= Christina Steinbrecher-Pfandt =

Christina Steinbrecher-Pfandt (born 1983) is an international art curator and director. She was appointed as CEO of Tech-Diplomacy.org network in March 2023.
Before she was the co-founder together with Micha Anthenor Benoliel of Blockchain.art, a digital platform for artists and collectors. She was part of the founding team that rebranded Austria’s biggest contemporary art fair, viennacontemporary.

== Personal life ==
Christina Steinbrecher was born in Kazakhstan to German-Ukrainian parents, and speaks German, Russian and English, fluently. She moved to Cologne, Germany in 1990 where she attended Kaiserin-Augusta-Schule. She studied international business at Maastricht University, Netherlands. She went on to receive her Master of Science in Contemporary Art from Sotheby's Institute of Art in London, where she majored in Moscow Contemporary Arts in the 1990s. She is married to Stefan Oliver Pfandt. Together, they have two daughters.

== Career ==
In 2008, Steinbrecher-Pfandt moved to Moscow, Russia to run Volker Diehl Gallery. Later that year she helped to realize the Jeremy Deller show From One Revolution to Another, held at Palais de Tokyo. That same year, she co-curated the show Laughterlife with Maria Baibakova.

In 2009, she became artistic director of Art Moscow Art Fair, heading the fair until 2012. In that time Steinbrecher-Pfandt curated art shows and art directed projects throughout Europe and Russia including, Moscow House of Artists, Venice Biennale, Moscow Biennale, Artbat Fest, and for the Innovation Prize of the National Centre for Contemporary Arts.

Between 2012 and 2014, she and Vita Zaman were appointed artistic directors of VIENNAFAIR. Two years later the duo, together with managing director Renger van den Heuvel, helped rebrand VIENNAFAIR as viennacontemporary and moved the annual exhibition to the historic market hall Marx Halle. While fulfilling her duties at viennacontemporary she also curated the 2013 exhibition Rhythm Assignment at the Bonnefantenmuseum.

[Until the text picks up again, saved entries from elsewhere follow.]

(** [int(x)]: truncation toward zero. *)
Definition int_of_float (x : float) : res Z :=
  match x with
  | S754_zero _ => Ok 0
  | S754_finite s m e => Ok (cond_Zopp s (Z.shiftl (Zpos m) e))
  | S754_infinity _ => Raise OverflowError
  | S754_nan => Raise ValueError
  end.

(* ================================================================= *)
(** ** [class MoonUI] *)

Definition color : Type := Z * Z * Z.

Definition red (c : color) : Z := fst (fst c).      (* c[0] *)
Definition green (c : color) : Z := snd (fst c).    (* c[1] *)
Definition blue (c : color) : Z := snd c.           (* c[2] *)

Record MoonUI : Type := {
  color_start : color;
  color_end : color;
  alt_start : color;
  alt_end : color
}.

(** [MoonUI()] *)
Definition moon_ui : MoonUI := {|
  color_start := (80, 130, 255);
  color_end := (255, 100, 180);
  alt_start := (100, 160, 255);
  alt_end := (255, 130, 200)
|}.

(** [int(s + (e - s) * t)] *)
Definition lerp (s e : Z) (t : float) : res Z :=
  p <- int_mul_float (e - s) t ;;
  x <- int_add_float s p ;;
  int_of_float x.

(** [f"\033[38;2;{r};{g};{b}m"] *)
Definition sgr_rgb (r g b : Z) : str :=
  [ESC] ++ lit "[38;2;" ++ format_int r ++ [SEMI] ++ format_int g
        ++ [SEMI] ++ format_int b ++ [LOWER_M].

(** ["\033[0m"] *)
Definition sgr_reset : str := [ESC] ++ lit "[0m".

(** The interpolation parameter of position [i] in a text of [length]
    characters. *)
Definition ratio (length i : Z) : res float :=
  if length =? 1 then Ok half else int_true_div i (length - 1).

(** The body of the [for i, char in enumerate(text)] loop, run on what is
    left of the text, with the index [i] and the accumulator [result]. *)
Fixpoint gradient_loop (start_color end_color : color) (length : Z)
    (i : Z) (text : str) (result : str) : res str :=
  match text with
  | [] => Ok result
  | char :: text' =>
      t <- ratio length i ;;
      r <- lerp (red start_color) (red end_color) t ;;
      g <- lerp (green start_color) (green end_color) t ;;
      b <- lerp (blue start_color) (blue end_color) t ;;
      gradient_loop start_color end_color length (i + 1) text'
        (result ++ sgr_rgb r g b ++ [char])
  end.

Definition gradient_text (self : MoonUI) (text : str) (use_alt : bool)
    : res str :=
  let '(start_color, end_color) :=
    if use_alt then (alt_start self, alt_end self)
    else (color_start self, color_end self) in
  let result := [] in
  let length := len text in
  if length =? 0 then Ok result
  else
    result <- gradient_loop start_color end_color length 0 text result ;;
    Ok (result ++ sgr_reset).

(** The outcome of [os.get_terminal_size().columns] on the host is a
    parameter of the functions that use it: the column count, or the
    exception the call raises. *)
Definition get_term_width (query : res Z) : res Z :=
  match query with
  | Ok columns => Ok columns
  | Raise e => if is_Exception e then Ok 80 else Raise e   (* except Exception *)
  end.

Definition box_line (self : MoonUI) (left fill right : str) (width : Z)
    : res str :=
  middle <- str_mul_any fill (width - 2) ;;
  gradient_text self (left ++ middle ++ right) false.

Definition box_top (self : MoonUI) (w : Z) : res str :=
  box_line self [BOX_TL] [BOX_H] [BOX_TR] w.

Definition box_mid (self : MoonUI) (w : Z) : res str :=
  box_line self [BOX_ML] [BOX_H] [BOX_MR] w.

Definition box_bot (self : MoonUI) (w : Z) : res str :=
  box_line self [BOX_BL] [BOX_H] [BOX_BR] w.

(** [a == b] on two [str]. *)
Fixpoint str_eqb (a b : str) : bool :=
  match a, b with
  | [], [] => true
  | x :: a', y :: b' => (x =? y)%N && str_eqb a' b'
  | _, _ => false
  end.

Definition box_row (self : MoonUI) (text : str) (w : Z) (align : str)
    : res str :=
  let clean := strip text in
  let inner := w - 2 in
  let '(pad_left, pad_right) :=
    if str_eqb align (lit "center") then
      let pad_left := (inner - len clean) / 2 in
      (pad_left, inner - len clean - pad_left)
    else
      (1, inner - len clean - 1) in
  let pad_left := Z.max pad_left 0 in
  let pad_right := Z.max pad_right 0 in
  let full_line :=
    [BOX_V] ++ str_mul [SPACE] pad_left ++ clean
            ++ str_mul [SPACE] pad_right ++ [BOX_V] in
  gradient_text self full_line false.

Definition box_empty (self : MoonUI) (w : Z) : res str :=
  box_row self [] w (lit "center").

(** What a Python function hands back: an [int] or a [str]. *)
Inductive pyobj : Type :=
| PyInt (z : Z)
| PyStr (s : str).

Definition centered_pad (self : MoonUI) (query : res Z) (box_width : Z)
    : res pyobj :=
  tw <- get_term_width query ;;
  Ok (PyStr (str_mul [SPACE] (Z.max ((tw - box_width) / 2) 0))).

(* ================================================================= *)
(** ** The other rendering helpers *)

(** [os.get_terminal_size().columns if hasattr(os, 'get_terminal_size')
    else 80]: [has_get_terminal_size] says whether the attribute is there,
    [query] is the outcome of the call, which is made only if it is. *)
Definition term_width_or_80 (has_get_terminal_size : bool) (query : res Z)
    : res Z :=
  if has_get_terminal_size then query else Ok 80.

Steinbrecher-Pfandt assumed a leading role at viennacontemporary in 2016, expanding the fair’s international presence. She is credited with sharpening the fair’s profile and for positioning it as the “gateway to the East.” In 2018, Steinbrecher-Pfandt was named “40 under 40” by Apollo magazine for her role in advancing contemporary art in Vienna. Later that year, she resigned from viennacontemporary and moved to San Francisco to "help bridge the gap between art and tech" with the launch of Blockchain.art.

In 2019 she began serving in an advisory role to the festival Ars Electronica. She sits on the boards of the Armenia Art Foundation, the Ural Industrial Biennial of Contemporary Art, Artbat Fest, and CADAF Fair, as well as giving talks about art in the digital age.